(** X16: the fold with [allocate] works on the caller's dictionary.  When it
    returns, it returns the reference it was given as [start], the dictionary
    behind that reference holds the result, and no other dictionary of the
    store has changed. *)
Theorem allocate_fold_in_place
    (l : list Z) (out : nat) (h : nat -> gmap string (list Foo))
    (d : gmap string (list Foo)) :
  foldl_list_raising l (h out) allocate = Returned d ->
  exists h',
    foldl_list_stateful l out allocate_obj h = (Returned out, h')
    /\ h' out = d
    /\ (forall r, r ≠ out -> h' r = h r).
Proof.
  revert h. induction l as [|x l IH]; intros h Hr.
  - simpl in Hr. simplify_eq. by exists h.
  - cbn [foldl_list_raising] in Hr. cbn [foldl_list_stateful].
    rewrite allocate_obj_allocate.
    destruct (allocate (h out) x) as [d1|e]; simpl in Hr; [|done].
    destruct (IH (<[out := d1]> h)) as (h' & Hrun & Hout & Hother).
    { by rewrite fn_lookup_insert. }
    exists h'. split; [done|]. split; [done|].
    intros r Hne. rewrite Hother by done. by apply fn_lookup_insert_ne.
Qed.

Lemma allocate_fold_in_place_witness :
  exists h',
    foldl_list_stateful [0; 1; 2] 7%nat allocate_obj
      (λ _, {["even" := []; "odd" := []]})
    = (Returned 7%nat, h')
    /\ h' 7%nat = {["even" := [Foo_new 0; Foo_new 2]; "odd" := [Foo_new 1]]}
    /\ (forall r, r ≠ 7%nat -> h' r = {["even" := []; "odd" := []]}).
Proof.
  apply (allocate_fold_in_place [0; 1; 2] 7%nat
           (λ _, {["even" := []; "odd" := []]})
           {["even" := [Foo_new 0; Foo_new 2]; "odd" := [Foo_new 1]]}).
  reflexivity.
Defined.

(** X17: when [allocate] raises in the middle of the fold, the exception
    leaves the fold and the caller's dictionary keeps what the elements before
    the failing one added to it: the update is not undone. *)
Theorem allocate_fold_failure_keeps_updates
    (pre post : list Z) (x : Z) (out : nat)
    (h : nat -> gmap string (list Foo)) (d : gmap string (list Foo))
    (e : exn) :
  foldl_list_raising pre (h out) allocate = Returned d ->
  allocate d x = Raised e ->
  exists h',
    foldl_list_stateful (pre ++ x :: post) out allocate_obj h = (Raised e, h')
    /\ h' out = d
    /\ (forall r, r ≠ out -> h' r = h r).
Proof.
  intros Hpre Hx. revert h Hpre.
  induction pre as [|y pre IH]; intros h Hpre.
  - simpl in Hpre. simplify_eq. exists h.
    cbn [app foldl_list_stateful]. rewrite allocate_obj_allocate, Hx. done.
  - cbn [foldl_list_raising] in Hpre. cbn [app foldl_list_stateful].
    rewrite allocate_obj_allocate.
    destruct (allocate (h out) y) as [d1|e1]; simpl in Hpre; [|done].
    destruct (IH (<[out := d1]> h)) as (h' & Hrun & Hout & Hother).
    { by rewrite fn_lookup_insert. }
    exists h'. split; [done|]. split; [done|].
    intros r Hne. rewrite Hother by done. by apply fn_lookup_insert_ne.
Qed.

Lemma allocate_fold_failure_keeps_updates_witness :
  exists h',
    foldl_list_stateful ([0; 2] ++ 1 :: [4]) 3%nat allocate_obj
      (λ _, {["even" := []]})
    = (Raised (KeyError "odd"), h')
    /\ h' 3%nat = {["even" := [Foo_new 0; Foo_new 2]]}
    /\ (forall r, r ≠ 3%nat -> h' r = {["even" := []]}).
Proof.
  apply (allocate_fold_failure_keeps_updates [0; 2] [4] 1 3%nat
           (λ _, {["even" := []]})
           {["even" := [Foo_new 0; Foo_new 2]]} (KeyError "odd"));
    reflexivity.
Defined.
(** C1, on the code: [smc_write_key] never compares the caller's size with
    the declared one. On a controller that declares one byte for ["BCLM"],
    a write of two bytes is sent and reported as a success. *)
Theorem smc_write_key_sends_mismatched_size :
  let r := Rig.rig_smc_only 1 Rig.ramp in
  let E := Rig.rig_env r in
  let k := four_char_code "BCLM" in
  let res := smc_write_key E "BCLM" [x32; x00] 2 (Rig.opened r) in
  dataSize (keyInfo (snd (answer E (Rig.opened r) (keyinfo_request k)))) = 1
  /\ fst res = 0%Z
  /\ commands (trace (snd res)) = [SMC_CMD_READ_KEYINFO; SMC_CMD_WRITE_BYTES].
Proof. vm_compute. repeat split; reflexivity. Qed.

(** Whatever the environment and the sizes: once the key-info exchange has
    succeeded the write request goes out. *)
Lemma smc_write_key_no_size_check (E : Env) (key : string)
      (bytes : list byte) (size : uint32_t) (w : World) :
  fst (answer E w (keyinfo_request (four_char_code key))) = KERN_SUCCESS ->
  commands (trace (snd (smc_write_key E key bytes size w)))
  = commands (trace w) ++ [SMC_CMD_READ_KEYINFO; SMC_CMD_WRITE_BYTES].
Proof.
  intros Hok. unfold commands.
  rewrite (proj1 (smc_write_key_calls E key bytes size w)).
  rewrite Hok. cbn [Z.eqb KERN_SUCCESS]. rewrite map_app. reflexivity.
Qed.

(** The general theorems at work on the rigs. *)

Lemma key_info_call_comes_first_witness :
  let r := Rig.rig_dead in
  fst (answer (Rig.rig_env r) (Rig.opened r)
         (keyinfo_request (four_char_code "BCLM"))) <> KERN_SUCCESS
  /\ fst (smc_read_key (Rig.rig_env r) "BCLM" [xff] 0 (Rig.opened r))
     = ((-1)%Z, [xff], 0)
  /\ fst (smc_write_key (Rig.rig_env r) "BCLM" [x32] 1 (Rig.opened r))
     = (-1)%Z.
Proof.
  cbv zeta.
  assert (Hko : fst (answer (Rig.rig_env Rig.rig_dead)
                       (Rig.opened Rig.rig_dead)
                       (keyinfo_request (four_char_code "BCLM")))
                <> KERN_SUCCESS) by (vm_compute; discriminate).
  split; [exact Hko|].
  destruct (key_info_call_comes_first (Rig.rig_env Rig.rig_dead) "BCLM"
              (Rig.opened Rig.rig_dead)) as [Hread Hwrite].
  split.
  - exact (proj2 (Hread [xff] 0) Hko).
  - exact (proj2 (Hwrite [x32] 1) Hko).
Defined.

Lemma smc_read_key_clamps_to_32_witness :
  let r := Rig.rig_smc_only 40 Rig.ramp in
  let out := repeat xff 40 in
  let out' := Rig.ramp ++ repeat xff 8 in
  fst (smc_read_key (Rig.rig_env r) "BCLM" out 0 (Rig.opened r))
  = (0%Z, out', 32)
  /\ 32 = N.min 40 32
  /\ List.length out' = List.length out.
Proof.
  cbv zeta.
  assert (Hrun : fst (smc_read_key (Rig.rig_env (Rig.rig_smc_only 40 Rig.ramp))
                        "BCLM" (repeat xff 40) 0
                        (Rig.opened (Rig.rig_smc_only 40 Rig.ramp)))
                 = (0%Z, Rig.ramp ++ repeat xff 8, 32))
    by (vm_compute; reflexivity).
  split; [exact Hrun|].
  destruct (smc_read_key_clamps_to_32 _ _ _ _ _ _ _ Hrun)
    as (Hsize & _ & _ & Hbuf).
  split; [exact Hsize|].
  apply Hbuf; [reflexivity | cbn; lia].
Defined.

Lemma smc_read_key_size_zero_witness :
  let r := Rig.rig_smc_only 0 Rig.ramp in
  fst (smc_read_key (Rig.rig_env r) "BCLM" [xff] 7 (Rig.opened r))
  = (0%Z, [xff], 0).
Proof.
  cbv zeta.
  apply (smc_read_key_size_zero (Rig.rig_env (Rig.rig_smc_only 0 Rig.ramp))
           "BCLM" [xff] 7 (Rig.opened (Rig.rig_smc_only 0 Rig.ramp)));
    reflexivity.
Defined.

Lemma smc_get_bclm_drops_size_witness :
  (let r := Rig.rig_smc_only 3 Rig.ramp in
   fst (smc_get_bclm (Rig.rig_env r) [xff] (Rig.opened r))
   = (0%Z, [x01; x02; x03]))
  /\ (let r := Rig.rig_smc_only 0 Rig.ramp in
      fst (smc_get_bclm (Rig.rig_env r) [xff] (Rig.opened r))
      = (0%Z, [xff])).
Proof.
  cbv zeta. split.
  - destruct (smc_get_bclm_drops_size
                (Rig.rig_env (Rig.rig_smc_only 3 Rig.ramp)) [xff]
                (Rig.opened (Rig.rig_smc_only 3 Rig.ramp))) as [Hany _].
    rewrite (Hany [x01; x02; x03] 3
               (snd (smc_read_key (Rig.rig_env (Rig.rig_smc_only 3 Rig.ramp))
                       "BCLM" [xff] 0
                       (Rig.opened (Rig.rig_smc_only 3 Rig.ramp))))
               eq_refl).
    reflexivity.
  - apply (proj2 (smc_get_bclm_drops_size
                    (Rig.rig_env (Rig.rig_smc_only 0 Rig.ramp)) [xff]
                    (Rig.opened (Rig.rig_smc_only 0 Rig.ramp))));
      reflexivity.
Defined.

Lemma smc_close_idempotent_witness :
  g_smc_conn Rig.boot = 0
  /\ smc_close (Rig.rig_env Rig.rig_dead) Rig.boot = (tt, Rig.boot)
  /\ closes (trace (snd (smc_close (Rig.rig_env Rig.rig_dead)
                            (Rig.opened Rig.rig_dead)))) = [9].
Proof.
  split; [reflexivity|]. split.
  - apply (proj1 (smc_close_idempotent (Rig.rig_env Rig.rig_dead) Rig.boot)).
    reflexivity.
  - rewrite (proj1 (proj2 (proj2
               (smc_close_idempotent (Rig.rig_env Rig.rig_dead)
                  (Rig.opened Rig.rig_dead))))).
    reflexivity.
Defined.

Lemma smc_set_bclm_registry_first_witness :
  (let r := Rig.rig_registry 1 Rig.ramp in
   commands (trace (snd (smc_set_bclm (Rig.rig_env r) x32 (Rig.opened r))))
   = [])
  /\ (let r := Rig.rig_smc_only 1 Rig.ramp in
      smc_set_bclm (Rig.rig_env r) x32 (Rig.opened r)
      = smc_write_key (Rig.rig_env r) "BCLM" [x32] 1
          (snd (set_battery_property (Rig.rig_env r) "ChargeCapacity"
                  (CFNumberSInt32 50%Z) (Rig.opened r)))).
Proof.
  cbv zeta. split.
  - destruct (smc_set_bclm_registry_first
                (Rig.rig_env (Rig.rig_registry 1 Rig.ramp)) x32
                (Rig.opened (Rig.rig_registry 1 Rig.ramp))) as [Hreg _].
    unfold commands. rewrite (proj2 (Hreg eq_refl)). reflexivity.
  - destruct (smc_set_bclm_registry_first
                (Rig.rig_env (Rig.rig_smc_only 1 Rig.ramp)) x32
                (Rig.opened (Rig.rig_smc_only 1 Rig.ramp))) as [_ Hsmc].
    apply Hsmc. vm_compute. discriminate.
Defined.

End SmcFacts.

(** ** The write path of [smc_tool.c]

    The sibling of [smc_write_key]: it reads the key first and refuses a
    write whose size differs from the declared one. *)

Module SmcToolFacts.

Import SmcTool Tool_codec IOKitFacts.
Local Open Scope string_scope.
Local Open Scope list_scope.
Local Open Scope N_scope.

Section WithEnv.

Variable E : SmcTool.Env.
(** * Adminory: token lifecycle and revocation

    A shallow embedding of the authentication subsystem of the Adminory
    backend:

    - [app/utils/security.py]: [create_access_token],
      [create_refresh_token], [decode_token];
    - [app/services/auth.py]: the [AuthService] methods and their private
      refresh-token helpers;
    - [app/api/auth.py]: the [forgot_password] and [logout] endpoints;
    - [app/api/deps.py]: the request dependencies ([get_current_user] and
      the checks built on it, [require_role], [get_optional_user]);
    - [app/middleware/workspace.py]: the workspace context of a request.

    The collaborators the code calls but does not define (python-jose, the
    uuid module, passlib, the SQL session and the Redis client) are modelled
    by their contracts: the libraries as the fields of a type class, the
    relational store as a list of rows, and Redis as a finite map from keys
    to values with a deadline. The claim validation of [jwt.decode] is
    written out check by check, as python-jose runs it, since which
    exception a malformed claim raises decides what [decode_token] lets
    through.

    What the code reads from its environment is an argument of the
    operation that reads it: [now] is the clock in Unix seconds (the
    resolution in which python-jose writes [exp] and compares it), and the
    values drawn by [secrets.token_urlsafe] and by the password hasher are
    the [token] and [salt] arguments. *)

From Stdlib Require Import ZArith Lia Ascii String.
From stdpp Require Import base strings list gmap fin_maps pretty countable.

Local Open Scope Z_scope.
Local Open Scope string_scope.

(** ** Python values *)

(** The JSON values of the payloads considered: strings, integers and
    null, which is what this code signs and what an absent value is
    written as. *)
Inductive jval : Type :=
| JStr (s : string)
| JInt (z : Z)
| JNull.

(** A Python [dict] with string keys: insertion ordered, keys unique. *)
Definition dict : Type := list (string * jval).

(** [d.get(k)] *)
Fixpoint dict_get (k : string) (d : dict) : option jval :=
  match d with
  | [] => None
  | (k', v) :: rest => if String.eqb k k' then Some v else dict_get k rest
  end.

(** [d[k] = v]: an existing key keeps its position, a new key goes last. *)
Fixpoint dict_set (k : string) (v : jval) (d : dict) : dict :=
  match d with
  | [] => [(k, v)]
  | (k', v') :: rest =>
      if String.eqb k k' then (k, v) :: rest else (k', v') :: dict_set k v rest
  end.

(** [d.update(other)] *)
Definition dict_update (d other : dict) : dict :=
  fold_left (fun acc kv => dict_set (fst kv) (snd kv) acc) other d.

(** Truthiness of an optional payload value, as in [if not user_id]. *)
Definition py_truthy (v : option jval) : bool :=
  match v with
  | Some (JStr s) => negb (String.eqb s "")
  | Some (JInt z) => negb (Z.eqb z 0)
  | Some JNull | None => false
  end.

(** Formatting inside an f-string. *)
Definition py_format (v : jval) : string :=
  match v with
  | JStr s => s
  | JInt z => pretty z
  | JNull => "None"
  end.

(** [payload.get(k) != s] *)
Definition py_ne_str (v : option jval) (s : string) : bool :=
  match v with
  | Some (JStr s') => negb (String.eqb s' s)
  | _ => true
  end.

(** ** Exceptions *)

Inductive jwt_error : Type :=
| BadSignature            (* JWTError proper: malformed token, bad signature *)
| ExpiredSignatureError
| JWTClaimsError.

(** [ScanBudgetExceeded] is not a Python exception: it is what the bounded
    rendering of the [while True] loop of [_revoke_all_refresh_tokens]
    yields if the bound is reached ([scan_and_delete_spec] shows that it is
    not). *)
Inductive exn : Type :=
| HTTPException (status_code : Z) (detail : string)
| JWTError (kind : jwt_error)
| ValueError
| TypeError
| AttributeError
| MultipleResultsFound
| ScanBudgetExceeded.

Inductive outcome (A : Type) : Type :=
| Return (a : A)
| Raise (e : exn).
Arguments Return {A} a.
Arguments Raise {A} e.

Definition HTTP_400_BAD_REQUEST : Z := 400.
Definition HTTP_401_UNAUTHORIZED : Z := 401.
Definition HTTP_403_FORBIDDEN : Z := 403.
Definition HTTP_404_NOT_FOUND : Z := 404.

(** ** Redis *)

(** *** Glob patterns of [SCAN ... MATCH]

    The matcher follows Redis' [stringmatchlen]: [*] matches any run of
    characters, [?] one character, [[...]] a character class (negated by a
    leading [^], with [a-z] ranges), and a backslash quotes the next
    character. *)

Definition is_glob_meta (c : ascii) : bool :=
  Ascii.eqb c "*" || Ascii.eqb c "?" || Ascii.eqb c "[" || Ascii.eqb c "\".

Fixpoint glob_plain (s : string) : bool :=
  match s with
  | EmptyString => true
  | String c s' => negb (is_glob_meta c) && glob_plain s'
  end.

(** Strings without a colon, the separator of the Redis keys. *)
Fixpoint colon_free (s : string) : bool :=
  match s with
  | EmptyString => true
  | String c s' => negb (Ascii.eqb c ":") && colon_free s'
  end.

Definition in_range (lo hi c : ascii) : bool :=
  let l := N.min (N_of_ascii lo) (N_of_ascii hi) in
  let h := N.max (N_of_ascii lo) (N_of_ascii hi) in
  (N.leb l (N_of_ascii c) && N.leb (N_of_ascii c) h)%N.

(** The body of a character class, after [[] and the optional [^]: returns
    whether [c] is in the class and the pattern that follows the class. *)
Fixpoint glob_class (p : string) (c : ascii) (hit : bool) : bool * string :=
  match p with
  | EmptyString => (hit, EmptyString)
  | String x rest =>
      if Ascii.eqb x "]" then (hit, rest)
      else
        match rest with
        | String y rest' =>
            if Ascii.eqb x "\" then glob_class rest' c (hit || Ascii.eqb y c)
            else
              match rest' with
              | String z rest'' =>
                  if Ascii.eqb y "-"
                  then glob_class rest'' c (hit || in_range x z c)
                  else glob_class rest c (hit || Ascii.eqb x c)
              | EmptyString => glob_class rest c (hit || Ascii.eqb x c)
              end
        | EmptyString => glob_class rest c (hit || Ascii.eqb x c)
        end
  end.

Fixpoint glob_fuel (n : nat) (p s : string) : bool :=
  match n with
  | O => false
  | S n' =>
      match p with
      | EmptyString => match s with EmptyString => true | _ => false end
      | String x p' =>
          if Ascii.eqb x "*" then
            (fix star (s0 : string) : bool :=
               glob_fuel n' p' s0
               || match s0 with
                  | EmptyString => false
                  | String _ s1 => star s1
                  end) s
          else
            match s with
            | EmptyString => false
            | String c s' =>
                if Ascii.eqb x "?" then glob_fuel n' p' s'
                else if Ascii.eqb x "[" then
                  let negated :=
                    match p' with
                    | String y _ => Ascii.eqb y "^"
                    | EmptyString => false
                    end in
                  let body :=
                    match p' with
                    | String y q => if Ascii.eqb y "^" then q else p'
                    | EmptyString => p'
                    end in
                  let '(hit, rest) := glob_class body c false in
                  if xorb negated hit then glob_fuel n' rest s' else false
                else if Ascii.eqb x "\" then
                  match p' with
                  | String y p'' => Ascii.eqb y c && glob_fuel n' p'' s'
                  | EmptyString => Ascii.eqb x c && glob_fuel n' p' s'
                  end
                else Ascii.eqb x c && glob_fuel n' p' s'
            end
      end
  end.

(** Every step consumes a pattern character, so the length of the pattern
    bounds the recursion. *)
Definition glob_match (p s : string) : bool :=
  glob_fuel (S (String.length p)) p s.

(** *** The keyspace *)

(** A stored value with the absolute time (Unix seconds) of its expiry.
    Redis treats a key as expired once the clock has passed that time
    ([now > when] in [keyIsExpired]), so the key is still served when the
    clock reads exactly its deadline. *)
Record entry : Type := { value : string; deadline : Z }.

Abbreviation store := (gmap string entry).

Definition live (now : Z) (e : entry) : bool := Z.leb now (deadline e).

——

◆ WORK INSTRUCTION ◆
In the material above, locate the line containing "the checks built" and the line containing "uuid module, passlib, the". Transcribe exactly those two lines and every line between them, and nothing more.

◆ WORKED SOLUTION ◆
      the checks built on it, [require_role], [get_optional_user]);
    - [app/middleware/workspace.py]: the workspace context of a request.

    The collaborators the code calls but does not define (python-jose, the
    uuid module, passlib, the SQL session and the Redis client) are modelled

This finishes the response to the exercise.